Alarming number of DNS requests made by iOS devices - stanlarroque
https://stan.sh/posts/dns-requests-of-ios-devices
======
feelin_googley
I have been logging, redirecting and blocking these queries for these domains
and more for years.

It is one of our biggest complaints about the "new" Apple.

There is no _option_ for the user to disable the nonstop phoning home. iOS is
a BSD-like OS configured so that the user does not _fully_ control it (e.g.
can't stop someone else's software from incessantly trying to phone home). The
user cannot fully configure it (e.g., can't access HOSTS file). Only Apple can
(they get root and they do not even own the device). Important settings are
placed off limits to the owners of these devices. This is no fun.

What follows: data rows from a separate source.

(** X2.  On collinear data [total_moments] returns, for every selection
    that passes validation, one number per selected step and atom: the sum
    over the orbitals (the last axis of the moments) of component 1 of
    [spin_moments].  With fewer than eight orbitals the entries are added
    from left to right, starting from zero; from eight orbitals on NumPy
    adds them in the order of its pairwise summation. *)
Theorem total_moments_collinear_sum_over_orbitals (raw : RawMagnetism T)
  (steps : selector) (n a o : nat) (selection : string) :
  well_shaped raw n 2 a o ->
  _raise_error_if_steps_out_of_bounds zero raw steps = Ok tt ->
  _raise_error_if_selection_not_available raw selection = Ok tt ->
  exists r t,
    resolve n steps = Ok r /\
    total_moments zero add raw steps selection = Ok (Some t) /\
    shape t = lead_shape r ++ [a] /\
    (forall j, j < count_of r -> step_of r j < n) /\
    forall j x,
      get t (lead r j ++ [x]) =
      sum_lane zero add
        (map (fun y => get (spin_moments raw) [step_of r j; 1; x; y]) (seq 0 o)) /\
      (o < 8 ->
       get t (lead r j ++ [x]) =
       fold_left add
         (map (fun y => get (spin_moments raw) [step_of r j; 1; x; y]) (seq 0 o))
         zero).
Proof.
  intros Hw Hcheck Hsel.
  destruct (proj1 (steps_check_passes zero raw steps n 2 a o Hw) Hcheck) as [r Hr].
  destruct (total_moments_collinear_spec raw steps n a o r selection Hw Hr Hsel)
    as (t & Ht & Hshape & Hget).
  exists r, t.
  split; [exact Hr |]. split; [exact Ht |]. split; [exact Hshape |].
  split; [apply (selected_steps_in_axis n steps r Hr) |].
  intros j x. split; [apply Hget |].
  intros Ho. rewrite Hget. apply sum_lane_short.
  rewrite length_map, length_seq. exact Ho.
Qed.

(** X3.  On noncollinear data [total_moments] sums the second-to-last axis
    of the moments, the orbitals, and keeps the direction as last axis: the
    result has one 3-vector per selected step and atom, each component the
    sum over the orbitals of the selected contribution (spin, orbital, or
    their sum; a missing orbital contribution counts as zero).  With fewer
    than eight orbitals the entries are added from left to right, starting
    from zero. *)
Theorem total_moments_noncollinear_sum_over_orbitals (raw : RawMagnetism T)
  (steps : selector) (n a o : nat) (selection : string) :
  well_shaped raw n 4 a o ->
  _raise_error_if_steps_out_of_bounds zero raw steps = Ok tt ->
  _raise_error_if_selection_not_available raw selection = Ok tt ->
  exists r t,
    resolve n steps = Ok r /\
    total_moments zero add raw steps selection = Ok (Some t) /\
    shape t = lead_shape r ++ [a; 3] /\
    (forall j, j < count_of r -> step_of r j < n) /\
    forall j x d,
      get t (lead r j ++ [x; d]) =
      sum_lane zero add
        (map (fun y =>
                combine add selection
                  (get (spin_moments raw) [step_of r j; S d; x; y])
                  (match orbital_moments raw with
                   | Some om => get om [step_of r j; S d; x; y]
                   | None => zero
                   end))
             (seq 0 o)) /\
      (o < 8 ->
       get t (lead r j ++ [x; d]) =
       fold_left add
         (map (fun y =>
                 combine add selection
                   (get (spin_moments raw) [step_of r j; S d; x; y])
                   (match orbital_moments raw with
                    | Some om => get om [step_of r j; S d; x; y]
                    | None => zero
                    end))
              (seq 0 o))
         zero).
Proof.
  intros Hw Hcheck Hsel.
  destruct (proj1 (steps_check_passes zero raw steps n 4 a o Hw) Hcheck) as [r Hr].
  destruct (total_moments_noncollinear_spec raw steps n a o r selection Hw Hr Hsel)
    as (t & Ht & Hshape & Hget).
  exists r, t.
  split; [exact Hr |]. split; [exact Ht |]. split; [exact Hshape |].
  split; [apply (selected_steps_in_axis n steps r Hr) |].
  intros j x d. split; [apply Hget |].
  intros Ho. rewrite Hget. apply sum_lane_short.
  rewrite length_map, length_seq. exact Ho.
Qed.

End Accessors.

(** ** Slices against single steps, and the outcomes of the bounds check *)

Lemma normalize_index_position (n : nat) (z : Z) :
  (0 <= z < Z.of_nat n)%Z -> normalize_index n z = Ok (Z.to_nat z).
Proof.
  intros Hz. rewrite normalize_index_in_bounds. unfold index_in_bounds.
  replace ((- Z.of_nat n <=? z)%Z) with true by (symmetry; apply Z.leb_le; lia).
  replace ((z <? Z.of_nat n)%Z) with true by (symmetry; apply Z.ltb_lt; lia).
  replace ((z <? 0)%Z) with false by (symmetry; apply Z.ltb_ge; lia).
  reflexivity.
Qed.

Lemma tail_slice_indices (c : nat) :
  slice_indices (S c) (Some 1%Z) None None = Ok (1%Z, 1%Z, c).
Proof.
  unfold slice_indices, adjust_bound.
  change ((1 =? 0)%Z) with false. change ((1 <? 0)%Z) with false. cbv iota.
  destruct c as [| c].
  - reflexivity.
  - replace ((Z.of_nat (S (S c)) <=? 1)%Z) with false by (symmetry; apply Z.leb_gt; lia).
    replace ((1 <? Z.of_nat (S (S c)))%Z) with true by (symmetry; apply Z.ltb_lt; lia).
    rewrite Z.div_1_r. do 2 f_equal. lia.
Qed.

Section Slicing.

Context {T : Type}.
Variable zero : T.
Variable add : T -> T -> T.

(** [arr[steps, 1:]] for any number of components: every component but the
    charge, still in front of the atoms and orbitals. *)
Lemma components_slice (arr : ndarray T) (steps : selector) (n c a o : nat)
  (r : resolved) :
  shape arr = [n; S c; a; o] ->
  resolve n steps = Ok r ->
  exists part,
    getitem arr [steps; Slice (Some 1%Z) None None] = Ok part /\
    shape part = lead_shape r ++ [c; a; o] /\
    forall j d x y,
      get part (lead r j ++ [d; x; y]) = get arr [step_of r j; S d; x; y].
Proof.
  intros Hs Hr. unfold getitem. rewrite Hs.
  destruct (resolve_inv n steps r Hr)
    as [(i & k & -> & E & ->) | (b & e & st & lo & s & count & -> & E & ->)];
    cbn [getitem_plan]; rewrite E, tail_slice_indices;
    cbn -[Z.add Z.mul Z.of_nat Z.to_nat];
    (eexists; split; [reflexivity | split; [reflexivity |]]);
    intros j d x y; cbn -[Z.add Z.mul Z.of_nat Z.to_nat];
    rewrite tail_position; reflexivity.
Qed.

Lemma relocate_components (part : ndarray T) (r : resolved) (c a o : nat) :
  shape part = lead_shape r ++ [c; a; o] ->
  exists m,
    moveaxis part (if Nat.eqb (ndim part) 4 then 1%Z else 0%Z) (-1) = Ok m /\
    shape m = lead_shape r ++ [a; o; c] /\
    forall j x y d,
      get m (lead r j ++ [x; y; d]) = get part (lead r j ++ [d; x; y]).
Proof.
  intros Hs. unfold moveaxis, ndim. rewrite Hs.
  destruct r as [k | lo st count]; cbn;
    (eexists; split; [reflexivity |]);
    unfold transpose, ndim; rewrite Hs; cbn; split; reflexivity.
Qed.

(** X4.  Slicing agrees with indexing: the [j]-th step of the charges of a
    slice is the charges of the single step the slice selects at position
    [j], which is an accepted index. *)
Theorem charges_of_slice_are_charges_of_its_steps (raw : RawMagnetism T)
  (n c a o : nat) (b e st : option Z) (lo s : Z) (count j : nat) :
  well_shaped raw n (S c) a o ->
  slice_indices n b e st = Ok (lo, s, count) ->
  j < count ->
  exists whole one,
    charges zero raw (Slice b e st) = Ok whole /\
    charges zero raw (Index (lo + Z.of_nat j * s)) = Ok one /\
    shape whole = count :: shape one /\
    forall x y, get whole [j; x; y] = get one [x; y].
Proof.
  intros [Hs _] Hslice Hj.
  assert (Hmany : resolve n (Slice b e st) = Ok (ManySteps lo s count)).
  { cbn. rewrite Hslice. reflexivity. }
  pose proof (slice_positions_in_axis n b e st lo s count Hslice j Hj) as Hpos.
  assert (Hone : resolve n (Index (lo + Z.of_nat j * s))
                 = Ok (OneStep (Z.to_nat (lo + Z.of_nat j * s)))).
  { cbn -[Z.add Z.mul]. rewrite (normalize_index_position n _ Hpos). reflexivity. }
  destruct (charges_spec zero raw _ n c a o _ Hs Hmany)
    as (whole & Hwhole & _ & Hwhole_shape & Hwhole_get).
  destruct (charges_spec zero raw _ n c a o _ Hs Hone)
    as (one & Hq & _ & Hone_shape & Hone_get).
  exists whole, one. split; [exact Hwhole |]. split; [exact Hq |].
  split; [rewrite Hwhole_shape, Hone_shape; reflexivity |].
  intros x y.
  rewrite (Hwhole_get j x y : get whole [j; x; y] = _).
  rewrite (Hone_get 0 x y : get one [x; y] = _). reflexivity.
Qed.

(** X5.  The same for [moments] on collinear and noncollinear data: the
    [j]-th step of the moments of a slice is the moments of the single step
    the slice selects at position [j], for every selection that passes
    validation. *)
Theorem moments_of_slice_are_moments_of_its_steps (raw : RawMagnetism T)
  (n c a o : nat) (b e st : option Z) (lo s : Z) (count j : nat)
  (selection : string) :
  well_shaped raw n c a o ->
  c = 2 \/ c = 4 ->
  _raise_error_if_selection_not_available raw selection = Ok tt ->
  slice_indices n b e st = Ok (lo, s, count) ->
  j < count ->
  exists whole one,
    moments zero add raw (Slice b e st) selection = Ok (Some whole) /\
    moments zero add raw (Index (lo + Z.of_nat j * s)) selection = Ok (Some one) /\
    shape whole = count :: shape one /\
    (c = 2 -> forall x y, get whole [j; x; y] = get one [x; y]) /\
    (c = 4 -> forall x y d, get whole [j; x; y; d] = get one [x; y; d]).
Proof.
  intros Hw Hc Hsel Hslice Hj.
  assert (Hmany : resolve n (Slice b e st) = Ok (ManySteps lo s count)).
  { cbn. rewrite Hslice. reflexivity. }
  pose proof (slice_positions_in_axis n b e st lo s count Hslice j Hj) as Hpos.
  assert (Hone : resolve n (Index (lo + Z.of_nat j * s))
                 = Ok (OneStep (Z.to_nat (lo + Z.of_nat j * s)))).
  { cbn -[Z.add Z.mul]. rewrite (normalize_index_position n _ Hpos). reflexivity. }
  pose proof (proj2 (steps_check_passes zero raw _ n c a o Hw)
                (ex_intro _ _ Hmany)) as Hcheck_many.
  pose proof (proj2 (steps_check_passes zero raw _ n c a o Hw)
                (ex_intro _ _ Hone)) as Hcheck_one.
  pose proof Hw as [Hs _].
  destruct Hc as [-> | ->].
  - destruct (collinear_slice raw _ n 0 a o _ Hs Hmany)
      as (whole & Hwhole & Hwhole_shape & Hwhole_get).
    destruct (collinear_slice raw _ n 0 a o _ Hs Hone)
      as (one & Hq & Hone_shape & Hone_get).
    exists whole, one.
    split.
    { unfold moments. rewrite Hcheck_many, Hsel. cbn.
      unfold _only_charge, _spin_polarized, shape_at. rewrite Hs. cbn.
      rewrite Hwhole. reflexivity. }
    split.
    { unfold moments. rewrite Hcheck_one, Hsel. cbn -[Z.add Z.mul].
      unfold _only_charge, _spin_polarized, shape_at. rewrite Hs. cbn -[Z.add Z.mul].
      rewrite Hq. reflexivity. }
    split; [rewrite Hwhole_shape, Hone_shape; reflexivity |].
    split; [| discriminate].
    intros _ x y.
    rewrite (Hwhole_get j x y : get whole [j; x; y] = _).
    rewrite (Hone_get 0 x y : get one [x; y] = _). reflexivity.
  - destruct (noncollinear_moments_spec zero add raw _ n a o _ selection Hw Hmany)
      as (whole & Hwhole & Hwhole_shape & Hwhole_get).
    destruct (noncollinear_moments_spec zero add raw _ n a o _ selection Hw Hone)
      as (one & Hq & Hone_shape & Hone_get).
    exists whole, one.
    split.
    { rewrite (noncollinear_moments_dispatch zero add raw _ n a o selection
                 Hw Hcheck_many Hsel).
      rewrite Hwhole. reflexivity. }
    split.
    { rewrite (noncollinear_moments_dispatch zero add raw _ n a o selection
                 Hw Hcheck_one Hsel).
      rewrite Hq. reflexivity. }
    split; [rewrite Hwhole_shape, Hone_shape; reflexivity |].
    split; [discriminate |].
    intros _ x y d.
    rewrite (Hwhole_get j x y d : get whole [j; x; y; d] = _).
    rewrite (Hone_get 0 x y d : get one [x; y; d] = _). reflexivity.
Qed.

Turn on an iOS device and it will keep trying to connect to Apple servers; it
will not stop. An incredible tracking device if those servers keep logs,
irrespective of Apple's reasoning. Not to mention lots of unnecessary network
chatter on the home network.

Clarification: After many years of desensitization to this practice since the
first iPhone, it is neither "a secret" nor "scandalous", but it is still
_disappointing_. Moreover, I am not advocating any other mobile OS simply by
making a comment about iOS. In fact, none of the "smartphones" being sold
today are satisfactory to me as portable computers when compared with the
control I get using an open source OS with i386, amd64 or even a development
board.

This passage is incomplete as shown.